You define the elliptic curve cryptographic schemes for a TLS client profile by using the developer toolkit CLI.

About this task

To define elliptic curve cryptographic schemes for a TLS client profile, you include elliptic_curve_auto_negotiation and elliptic_curve properties in a YAML file definition for the TLS client profile. The elliptic_curve property lists the required elliptic curve cryptographic schemes. For example:
elliptic_curve_auto_negotiation: false
elliptic_curve:
  - secp521r1
  - secp384r1
  - prime256v1

You then use the developer toolkit CLI to create the TLS client profile in API Connect.

When elliptic_curve_auto_negotiation is set to true, the system negotiates the Elliptic-curve Diffie-Hellman (ECDH) key agreement automatically with its peer, and any elliptic_curve property settings are ignored.

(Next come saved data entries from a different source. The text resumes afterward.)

(** Decoding reads back every length below 65536. *)
Lemma decodeLength_ber_len buffer old length bufPos maxBufPos :
  holds buffer bufPos (ber_len length) -> 0 <= length < 65536 ->
  bufPos + BerEncoder_determineLengthSize length <= maxBufPos ->
  BerDecoder_decodeLength buffer old bufPos maxBufPos
  = Done (bufPos + BerEncoder_determineLengthSize length, Some length).
Proof.
  intros Hh Hn Hm. pose proof (determineLengthSize_range length).
  unfold BerDecoder_decodeLength. zdec.
  unfold ber_len, BerEncoder_determineLengthSize in *.
  destruct (Z.ltb_spec length 128); [|destruct (Z.ltb_spec length 256)]; holds_split;
    repeat match goal with H : rd _ _ = Done _ |- _ => rewrite H; clear H; simpl end.
  - rewrite u8_small by lia. rewrite byte_high by (unfold is_byte; lia). by zdec.
  - zdec. simpl. rewrite (u8_small length) by lia. rewrite Z.shiftl_0_l, (i32_small 0) by lia.
    rewrite i32_small by lia. do 2 f_equal. lia.
  - pose proof (Z.div_mod length 256 ltac:(lia)). pose proof (Z.mod_pos_bound length 256 ltac:(lia)).
    zdec. simpl. rewrite !u8_small by lia.
    rewrite Z.shiftl_0_l, (i32_small 0), Z.shiftl_mul_pow2 by lia.
    change (2 ^ 8) with 256. rewrite (i32_small (0 + _)) by lia.
    rewrite (i32_small (_ * 256)) by lia. rewrite i32_small by lia.
    f_equal. f_equal; [lia|]. f_equal. lia.
Qed.

(** * Integer octets *)

Lemma length_le_bytes n value : length (le_bytes n value) = n.
Proof. revert value. induction n; intros; simpl; [done|]. by rewrite IHn. Qed.

Lemma bytes_le_bytes n value : bytes (le_bytes n value).
Proof.
  revert value. induction n as [|n IHn]; intros; [by constructor|]. constructor; [apply u8_byte|apply IHn]. Qed.

Lemma bytes_compress l : bytes l -> bytes (compress l).
Proof.
  induction 1 as [|b0 t Hb Ht IH]; [by constructor|]. simpl.
  destruct t as [|b1 t]; [by apply Forall_singleton|].
  destruct (_ || _); [done|]. by apply Forall_cons_2.
Qed.

(** The octets of [le_bytes], read from the end, have the value modulo [256^n]. *)
Lemma be_val_le_bytes n value : be_val (rev (le_bytes n value)) = value mod 256 ^ Z.of_nat n.
Proof.
  revert value. induction n as [|n IH]; intros value; cbn [le_bytes rev].
  - by rewrite Z.mod_1_r.
  - rewrite be_val_snoc, IH. unfold u8. change (2 ^ 8) with 256.
    rewrite Nat2Z.inj_succ, Z.pow_succ_r, Z.rem_mul_r by lia. lia.
Qed.

Lemma zlen_compress l : l <> [] -> 1 <= zlen (compress l) <= zlen l.
Proof.
  induction l as [|b0 t IH]; [done|]. intros _. cbn [compress]. rewrite zlen_cons.
  destruct t as [|b1 t]; [by rewrite zlen_cons|].
  destruct (_ || _); [specialize (IH ltac:(done)); lia|]. rewrite !zlen_cons. zl.
Qed.

(** Compression keeps the two's complement value. *)
Lemma be_sval_compress l : bytes l -> be_sval (compress l) = be_sval l.
Proof.
  induction 1 as [|b0 t Hb Ht IH]; [done|]. cbn [compress]. destruct t as [|b1 t]; [done|].
  destruct (_ || _) eqn:E; [|done]. rewrite IH. unfold be_sval.
  rewrite (be_val_cons b0), (zlen_cons b0), Z.pow_add_r by zl.
  apply orb_prop in E as [[->%Z.eqb_eq ->]%andb_prop|[->%Z.eqb_eq Hb1]%andb_prop].
  - simpl. lia.
  - apply negb_true_iff in Hb1 as ->. simpl. lia.
Qed.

The following example shows a complete YAML file for a TLS client profile:
type: tls_client_profile
name: my-tls-client-profile
version: 1.0.0
title: My TLS client profile
protocols:
  - tls_v1.2
ciphers:
  - ECDHE_ECDSA_WITH_AES_256_GCM_SHA384
elliptic_curve_auto_negotiation: false
elliptic_curve:
  - sect163k1
insecure_server_connections: false
server_name_indication: true
Note:
  • The elliptic_curve_auto_negotiation option is not supported by any of the API Connect gateway types. If the TLS client profile is targeted for an API Connect gateway; this setting is ignored by the gateway.
  • The elliptic curve cryptographic schemes shown in each row of the following table are equivalent. However, API Connect recognizes only one or the other depending on how the TLS profile is used, as indicated in the table.
    Table 1.
    API enforcement on the gateway API Connect server access security
    secp192r1 prime192v1
    secp256r1 prime256v1

    Therefore, if you want to use either of these schemes and are unsure whether you are targeting the TLS client profile to the API Connect gateway for API enforcement, whether you are using it to secure user access to the API Connect servers, or whether it will be used for both purposes, specify both equivalent schemes; API Connect will simply ignore the non-relevant scheme. For example:

    elliptic_curve:
           .
           .
           .
      - secp256r1
      - prime256v1
           .
           .
           .

Procedure

Complete the following steps to create a TLS client profile with elliptic curve cryptographic schemes defined:

  1. Create a YAML file definition for your TLS client profile, with the required elliptic_curve property.
  2. Log in to the management server from the developer toolkit CLI. Log in either as a member of the cloud administration organization or as a member of a provider organization, depending on where you want to create the TLS client profile. For details, see Logging in to a management server.
  3. Create the TLS client profile by using the following command:
    apic tls-client-profiles:create --server mgmt_endpoint_url --org organization_name tls_client_profile_yaml_file
    where:
    • mgmt_endpoint_url is the platform API endpoint URL, and is the same as that which was used when you logged in at step 2.
    • organization_name is either admin, for the cloud administration organization, or the name of your provider organization, and is the same as that which was used when you logged in at step 2.
    • tls_client_profile_yaml_file is the name of the YAML file that contains the definition for your TLS client profile.
    Note: When you install IBM® API Connect, the API Connect gateway has a pre-supplied default TLS client profile that is used for API enforcement if you do not configure a TLS client profile; you cannot configure this default TLS client profile on the gateway.

    For reference details of all the apic tls-client-profiles commands, see the toolkit CLI reference documentation.

    You can also complete the operations described in this topic by using the API Connect REST APIs; see the API Connect REST API documentation.